[RECORDED INFORMATION]:
(** Releasing a block right after it was allocated restores the layout of the
    heap: the same blocks, the same free space, the same [lfree] and [used]. *)
Theorem smem_alloc_free_roundtrip bs m size p m1 : heap_rep bs m -> size <> 0 -> rt_smem_alloc size m = Some (Some p, m1) ->
  exists m2, rt_smem_free (Some p) m1 = Some (tt, m2) /\ heap_rep bs m2 /\ lfree m2 = lfree m /\ sm_used m2 = sm_used m.
Proof.
  intros Hrep Hs E. destruct (alloc_free_layout bs m size p m1 Hrep Hs E) as (bs1 & len & _ & _ & _ & H).
  destruct (H m1 (fun _ h => h) (same_heap_refl m1)) as (m2 & E2 & H2). exists m2. split; [exact E2|]. split; [exact H2|].
  destruct H2 as [R2 _ U2], Hrep as [R _ U]. rewrite U2, U, (hs_lfree _ _ R2), (hs_lfree _ _ R). auto.
Qed.

(** Sizes within 7 bytes of 2^32 wrap when they are rounded up: [rt_smem_alloc]
    then hands out a block for 16 bytes and [rt_smem_realloc] releases the block. *)
Theorem smem_size_wraps size m rmem : 2 ^ 32 - 7 <= size < 2 ^ 32 -> sm_valid m = true -> 0 <= mem_size_aligned m ->
  rt_smem_alloc size m = rt_smem_alloc 16 m /\
  rt_smem_realloc rmem size m = (rt_smem_free rmem;; mret None) m.
Proof.
  intros Hs Hv Hm. split.
  - rewrite !alloc_enter by (exact Hv || lia). replace (need size) with (need 16); [reflexivity|].
    unfold need. change RT_ALIGN_SIZE with 8. rewrite (RT_ALIGN_8_wraps size Hs). reflexivity.
  - unfold rt_smem_realloc. erewrite bind_eq by reflexivity. erewrite bind_eq by (apply assert_eq; exact Hv).
    change RT_ALIGN_SIZE with 8. rewrite (RT_ALIGN_8_wraps size Hs), (proj2 (Z.ltb_ge _ _)) by exact Hm. reflexivity.
Qed.

(** ** Aligned blocks and cleared blocks *)

Lemma ldiff_pow x k : 0 <= k -> Z.ldiff x (2 ^ k - 1) = x - x mod 2 ^ k.
Proof.
  intros Hk. replace (2 ^ k - 1) with (Z.ones k) by (rewrite Z.ones_equiv; lia).
  rewrite Z.ldiff_ones_r, Z.shiftl_mul_pow2, Z.shiftr_div_pow2 by lia. pose proof (Z.div_mod x (2 ^ k)). lia.
Qed.

Lemma land_pow x k : 0 <= k -> Z.land x (2 ^ k - 1) = x mod 2 ^ k.
Proof. intros Hk. replace (2 ^ k - 1) with (Z.ones k) by (rewrite Z.ones_equiv; lia). apply Z.land_ones. exact Hk. Qed.

Lemma load_store a v d : 0 <= v < 2 ^ 32 -> load_word a (store_word a v d) = Some v.
Proof.
  intros Hv. unfold load_word. set (d' := store_word a v d).
  assert (d' !! a = Some (u8 v)) as -> by (unfold d', store_word; rewrite !lookup_insert_ne by lia; apply lookup_insert_eq).
  assert (d' !! (a + 1) = Some (u8 (Z.shiftr v 8))) as -> by (unfold d', store_word; rewrite 2 lookup_insert_ne by lia; apply lookup_insert_eq).
  assert (d' !! (a + 2) = Some (u8 (Z.shiftr v 16))) as -> by (unfold d', store_word; rewrite lookup_insert_ne by lia; apply lookup_insert_eq).
  assert (d' !! (a + 3) = Some (Z.shiftr v 24)) as -> by (unfold d', store_word; apply lookup_insert_eq).
  cbn [mbind option_bind]. f_equal. unfold u8. rewrite !Z.shiftr_div_pow2 by lia.
  change (2 ^ 16) with (2 ^ 8 * 2 ^ 8). change (2 ^ 24) with (2 ^ 8 * 2 ^ 8 * 2 ^ 8). rewrite <- !Z.div_div by lia.
  change (2 ^ 8) with 256. pose proof (Z.div_mod v 256). pose proof (Z.div_mod (v / 256) 256). pose proof (Z.div_mod (v / 256 / 256) 256). lia.
Qed.

(** The aligned address in a block of [len] bytes at [p]. *)
Definition align_in (p align : Z) : Z :=
  if Z.land p (u32 (align - 1)) =? 0 then u32 (p + align) else Z.ldiff (u32 (p + u32 (align - 1))) (u32 (align - 1)).

Lemma align_in_ok p k : p mod 8 = 0 -> 0 <= p -> 2 <= k <= 31 -> p + 2 ^ k < 2 ^ 32 ->
  let q := align_in p (2 ^ k) in q mod 2 ^ k = 0 /\ p + 4 <= q <= p + 2 ^ k.
Proof.
  intros Hp H0 Hk Hmax q. assert (2 ^ 2 <= 2 ^ k) by (apply Z.pow_le_mono_r; lia). unfold q, align_in.
  rewrite (u32_small (2 ^ k - 1)) by lia. rewrite land_pow by lia. rewrite !u32_small by lia.
  destruct (Z.eqb_spec (p mod 2 ^ k) 0) as [E|E].
  - split; [|lia]. rewrite Zplus_mod, E, Z.mod_same by lia. reflexivity.
  - rewrite ldiff_pow by lia. pose proof (Z.mod_pos_bound p (2 ^ k)). pose proof (Z.div_mod p (2 ^ k) ltac:(lia)) as Hd.
    assert (3 < k) as Hk3.
    { destruct (Z.lt_ge_cases 3 k); [assumption|]. destruct E.
      assert (k = 2 \/ k = 3) as [-> | ->] by lia; Z.to_euclidean_division_equations; lia. }
    assert (2 ^ k = 2 ^ (k - 3) * 8) as H8 by (change 8 with (2 ^ 3); rewrite <- Z.pow_add_r by lia; f_equal; lia).
    assert ((p mod 2 ^ k) mod 8 = 0) as Hm8.
    { rewrite H8 in *. rewrite Z.mul_comm, Z.rem_mul_r by lia. rewrite Hp, Z.add_0_l, Z.mul_comm, Z.mod_mul by lia. reflexivity. }
    assert ((p + (2 ^ k - 1)) mod 2 ^ k = p mod 2 ^ k - 1) as ->.
    { symmetry. apply (Zmod_unique _ _ (p / 2 ^ k + 1)); lia. }
    split; [|split].
    + replace (p + (2 ^ k - 1) - (p mod 2 ^ k - 1)) with ((p / 2 ^ k + 1) * 2 ^ k) by lia. apply Z.mod_mul. lia.
    + enough (p mod 2 ^ k + 4 <= 2 ^ k) by lia. rewrite H8 in *. set (y := p mod (2 ^ (k - 3) * 8)) in *. Z.to_euclidean_division_equations; lia.
    + lia.
Qed.

(** [rt_malloc_align] returns an address on the boundary with room for [size]
    bytes inside the block that it allocates, and [rt_free_align] finds the block
    again and restores the layout of before. *)
Theorem malloc_align_free bs m size k q m1 : heap_rep bs m -> 2 <= k <= 31 -> 0 <= size -> size + 2 ^ k + 16 < 2 ^ 32 ->
  rt_malloc_align size (2 ^ k) m = Some (Some q, m1) ->
  q mod 2 ^ k = 0 /\
  (exists p len bs1, heap_rep bs1 m1 /\ live bs1 m1 ≡ₚ (p, len) :: live bs m /\ p + 4 <= q /\ q + size <= p + len) /\
  exists m2, rt_free_align (Some q) m1 = Some (tt, m2) /\ heap_rep bs m2.
Proof.
  intros Hrep Hk Hs Hmax E. assert (2 ^ 2 <= 2 ^ k) by (apply Z.pow_le_mono_r; lia). unfold rt_malloc_align in E.
  assert (2 ^ k mod 2 ^ 2 = 0) as Hk4.
  { replace (2 ^ k) with (2 ^ (k - 2) * 2 ^ 2) by (rewrite <- Z.pow_add_r by lia; f_equal; lia). apply Z.mod_mul. lia. }
  change (4 - 1) with (2 ^ 2 - 1) in E. rewrite !ldiff_pow in E by lia. change (2 ^ 2) with 4 in *.
  rewrite !(u32_small (_ + (4 - 1))) in E by lia.
  assert ((2 ^ k + (4 - 1)) mod 4 = 3) as Hk3 by (rewrite Zplus_mod, Hk4; reflexivity).
  replace (2 ^ k + (4 - 1) - (2 ^ k + (4 - 1)) mod 4) with (2 ^ k) in E by lia. pose proof (Z.mod_pos_bound (size + (4 - 1)) 4 eq_refl).
  set (asize := u32 (size + (4 - 1) - (size + (4 - 1)) mod 4 + 2 ^ k)) in E.
  assert (size + 2 ^ k <= asize < 2 ^ 32 - 7) as Ha by (unfold asize; rewrite u32_small; lia).
  unfold rt_malloc in E. destruct (rt_smem_alloc asize m) as [[[p|] m']|] eqn:Ea.
  2: { erewrite bind_eq in E by exact Ea. discriminate. }
  2: { unfold mbind, st_bind in E. rewrite Ea in E. discriminate. }
  erewrite bind_eq in E by exact Ea.
  assert (Some (Some (align_in p (2 ^ k)), m' <| sm_data ::= store_word (align_in p (2 ^ k) - 4) p |>) = Some (Some q, m1)) as E' by exact E.
  clear E. injection E' as <- <-.
  destruct (alloc_free_layout bs m asize p m' Hrep ltac:(lia) Ea) as (bs1 & len & H1 & HL & Hlen & Hfree).
  assert ((p, len) ∈ live bs1 m') as Hin by (rewrite HL; left).
  destruct (live_range _ _ _ _ _ (hs_sizes _ _ (hr_seg _ _ H1)) Hin) as (R1 & R2 & _ & R4 & _).
  destruct (hs_heap _ _ (hr_seg _ _ H1)) as (P1 & P2 & P3). rewrite (hs_total _ _ (hr_seg _ _ H1)) in R2.
  assert (p mod 8 = 0) as Hp by (replace p with (p - heap_ptr m' - 0 + heap_ptr m') by lia; apply mod8_add; assumption).
  assert (asize <= len) as Hal by (unfold need in Hlen; change RT_ALIGN_SIZE with 8 in Hlen; pose proof (aligned_ge asize); lia).
  destruct (align_in_ok p k Hp ltac:(lia) Hk ltac:(lia)) as [Q1 Q2]. set (q := align_in p (2 ^ k)) in *.
  split; [exact Q1|]. split.
  - exists p, len, bs1. split; [apply heap_rep_data; exact H1|]. split; [exact HL|]. lia.
  - unfold rt_free_align. erewrite bind_eq by reflexivity. cbn [sm_data].
    erewrite bind_eq.
    + apply Hfree; [intros bs'; apply heap_rep_data|repeat split].
    + change (sm_data (m' <| sm_data ::= store_word (q - 4) p |>)) with (store_word (q - 4) p (sm_data m')).
      rewrite load_store by lia. reflexivity.
Qed.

[ACTIVITY]:
In the material, find each line with the word "exists" and list it.

[SOLUTION FOR THIS EXERCISE]:
  exists m2, rt_smem_free (Some p) m1 = Some (tt, m2) /\ heap_rep bs m2 /\ lfree m2 = lfree m /\ sm_used m2 = sm_used m.
  destruct (H m1 (fun _ h => h) (same_heap_refl m1)) as (m2 & E2 & H2). exists m2. split; [exact E2|]. split; [exact H2|].
  (exists p len bs1, heap_rep bs1 m1 /\ live bs1 m1 ≡ₚ (p, len) :: live bs m /\ p + 4 <= q /\ q + size <= p + len) /\
  exists m2, rt_free_align (Some q) m1 = Some (tt, m2) /\ heap_rep bs m2.
  - exists p, len, bs1. split; [apply heap_rep_data; exact H1|]. split; [exact HL|]. lia.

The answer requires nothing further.